Re: postmaster deadlock while logging after syslogger exited

From: David Pacheco <dap(at)joyent(dot)com>
To: Tom Lane <tgl(at)sss(dot)pgh(dot)pa(dot)us>
Cc: pgsql-general(at)postgresql(dot)org
Subject: Re: postmaster deadlock while logging after syslogger exited
Date: 2017-11-06 21:46:30
Message-ID: CACukRjMW2PJ=Lvk1+NOU3Jxgrwe_MB+=X7_+xT0-UZ=OTh_GZA@mail.gmail.com
Views: Raw Message | Whole Thread | Download mbox | Resend email
Thread:
Lists: pgsql-general

On Mon, Nov 6, 2017 at 12:35 PM, Tom Lane <tgl(at)sss(dot)pgh(dot)pa(dot)us> wrote:

> David Pacheco <dap(at)joyent(dot)com> writes:
> > ... that process appears to have exited due to a fatal error
> > (out of memory). (I know it exited because the process still exists in
> the
> > kernel -- it hasn't been reaped yet -- and I think it ran out of memory
> > based on a log message I found from around the time when the process
> > exited.)
>
> Could we see the exact log message(s) involved? It's pretty hard to
> believe that the logger would have consumed much memory.

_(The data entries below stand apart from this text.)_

Lemma foreign_requests td boot net cs ts e :
  Forall2 (watchable boot) cs ts → (∀ t, t ∈ ts → is_ok (Read t.2 (net (ClusterName t.1))).2 = true) →
  forallb (λ r, negb (owned td r.1 e)) (requests td (targets_at net ts)) = foreign td cs e.
Proof.
  intros Hw Hg. assert ((requests td (targets_at net ts)).*1 = ConfName <$> cs) as Hn.
  { rewrite requests_names; [by eapply watched_names|]. by intros t' (t & -> & Ht)%list_elem_of_fmap; apply Hg. }
  unfold foreign. revert Hn. generalize (requests td (targets_at net ts)). clear Hw. induction cs as [|c cs IH]; intros [|r rs]; try done.
  cbn. intros [= -> Hn]. by rewrite IH.
Qed.

Lemma pass_never_bans td targets st :
  @asked W (API td) (Records td) (world (each (cluster_step (H := API td) td false) targets st).1) = asked_in td (world st).
Proof.
  by destruct (quiet_no_bans (BR := Records td) td targets st) as (_ & ? & _).
Qed.

Lemma main_once path boot first ticks w w' :
  run true path boot first ticks w = (w', Exited 0) ↔
  ∃ cfg ts w1 es, load path = Ok cfg ∧ Forall2 (watchable boot) (Clusters cfg) ts ∧
    grpc_NewClient ("unix://" +:+ SPIRESocket cfg) = None ∧ @Entries W (API (ConfTrustDomain cfg)) w = (w1, Ok es) ∧
    once API (ConfTrustDomain cfg) ts (tick_net first) (tick_others first w1) = (w', 0%Z).
Proof.
  unfold main. split.
  - destruct (start _ _ _ _ _ _ _ _ _ _ w) as [w1 [[cfg ts]|e]] eqn:Es; [|done].
    apply start_Ok in Es as (Hl & Hw & Hg & es & He). intros Hr. exists cfg, ts, w1, es. split_and!; try done.
    destruct (once _ _ _ _ _) as [w2 code]. by injection Hr as -> ->.
  - intros (cfg & ts & w1 & es & Hl & Hw & Hg & He & Ho).
    assert (start RawSubject RawIssuer CheckSignatureFrom AppendCertsFromPEM os_ReadFile decode API grpc_NewClient path boot w =
      (w1, Ok (cfg, ts))) as -> by (apply start_Ok; eauto). by rewrite Ho.
Qed.

(** C16: [-once] exits with 0 only if the configuration is valid, every cluster's
    token has its privileges and every cluster was read well; SPIRE's aliases are
    then in line with all of them, the entries of no configured cluster are as they
    were, and no ban was asked for. While SPIRE is up, it does so whenever the
    configuration is valid and the clusters answer well. *)
Theorem once_exit_exact path data cfg0 boot first ticks w :
  os_ReadFile path = Ok data → decode data = Ok cfg0 → (∀ c, c ∈ Clusters cfg0 → ConfFingerprints c = []) →
  let td := ConfTrustDomain cfg0 in
  let before := tick_others first (@Entries W (API td) w).1 in
  distinct (entries_in td before) →
  (∀ w', run true path boot first ticks w = (w', Exited 0) →
    ∃ cfg, load path = Ok cfg ∧
      (∀ c, c ∈ Clusters cfg → ∃ t guests, watchable boot c t ∧ (Read t.2 (tick_net first (ConfName c))).2 = Ok guests ∧
         in_line td (ConfName c) (entries_in td w') (Wanted td t.1 guests).1) ∧
      filter (λ e, foreign td (Clusters cfg) e = true) (entries_in td w') ≡ₚ
        filter (λ e, foreign td (Clusters cfg) e = true) (entries_in td before) ∧
      asked_in td w' = asked_in td before) ∧
  (∀ cfg, SpireUp (H1 := Servers td) td → load path = Ok cfg →
    grpc_NewClient ("unix://" +:+ SPIRESocket cfg0) = None →
    (∀ c, c ∈ Clusters cfg → ∃ t guests, watchable boot c t ∧ (Read t.2 (tick_net first (ConfName c))).2 = Ok guests) →
    ∃ w', run true path boot first ticks w = (w', Exited 0)).
Proof.
  intros Hdata Hdec Hfps td before Hd.
  split.
  - intros w' (cfg & ts & w1 & es & Hl & Hw & _ & He & Ho)%main_once. exists cfg. split; [done|].
    destruct (watched_valid boot (tick_net first) path data cfg0 cfg ts) as (Htd & _ & Hv); [done..|]. fold td in Htd.
    rewrite Htd in He, Ho.
    unfold before in *. rewrite He in Hd |- *. cbn [fst] in *.
    destruct (proj1 (once_code td ts (tick_net first) (tick_others first w1)) ltac:(by rewrite Ho)) as [Hok Hg].
    destruct (pass_settles td false _ ∅ _ Hv Hd Hok) as [Hline Hframe].
    pose proof (pass_never_bans td (targets_at (tick_net first) ts) (mkPass (tick_others first w1) ∅ None None 0 [])) as Hb.
    unfold once in Ho. change (each _ _ _) with (Pass (H := API td) td (targets_at (tick_net first) ts) false ∅ (tick_others first w1)) in Hb.
    destruct (Pass _ _ _ _ _) as [st r]. injection Ho as <- _. cbn [fst] in *. split_and!; [| |exact Hb].
    + intros c Hc. apply list_elem_of_lookup in Hc as [i Hi]. destruct (Forall2_lookup_l _ _ _ _ _ Hw Hi) as (t & Ht & Hwt).
      pose proof Hwt as (Hc1 & _). apply list_elem_of_lookup_2 in Ht. specialize (Hg t Ht). rewrite Hc1 in Hg. cbn in Hg.
      destruct (Read t.2 _).2 as [guests|] eqn:Er; [|done]. exists t, guests. split; [done|]. split; [done|].
      specialize (Hline (mkTarget t.1 (Ok guests)) guests). rewrite Hc1 in Hline |- *. apply Hline; [|done].
      apply list_elem_of_fmap. exists t. split; [|done]. cbv beta. rewrite Hc1. cbn [ClusterName]. by rewrite Er.
    + etrans; [|etrans; [exact Hframe|]]; apply reflexive_eq, list_filter_iff; intros e;
        by rewrite (foreign_requests td boot (tick_net first) _ ts _ Hw Hg).
  - intros cfg Hup Hl Hg Hall. destruct (watch_exists boot (tick_net first) _ Hall) as (ts & Hw & Hgood).
    destruct (watched_valid boot (tick_net first) path data cfg0 cfg ts) as (Htd & Hsock & Hv); [done..|]. fold td in Htd.
    pose proof (Entries_up td (SpireUp := Hup) w) as Heu. destruct (@Entries W (API td) w) as [w1 [es|e]] eqn:He; [|done].
    pose proof (pass_succeeds td false _ ∅ _ Hv Hd) as Hok.
    destruct (once API td ts (tick_net first) (tick_others first w1)) as [w' code] eqn:Ho.
    exists w'. apply main_once. exists cfg, ts, w1, es. rewrite Htd, Hsock. split_and!; [done..|].
    rewrite Ho. f_equal. change code with (w', code).2. rewrite <- Ho. apply once_code. split; [|done].
    unfold before in Hok. cbn [fst] in Hok. by destruct (Pass _ _ _ _ _).2 as [[]|].
Qed.
End once.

Thanks for the quick reply!

Based on kernel state about the dead but unreaped syslogger process, I
believe the process exited at 2017-10-27T23:46:21.258Z. Here are all of
the entries in the PostgreSQL log from 23:19:12 until the top of the next
hour:
https://gist.githubusercontent.com/davepacheco/c5541bb464532075f2da761dd990a457/raw/2ba242055aca2fb374e9118045a830d08c590e0a/gistfile1.txt

There's no log entry at exactly 23:46:21 or even immediately before that,
but there are a lot of "out of memory" errors and a FATAL one at 23:47:28.
Unfortunately, we haven't configured logging to include the pid, so I can't
be sure which messages came from the syslogger.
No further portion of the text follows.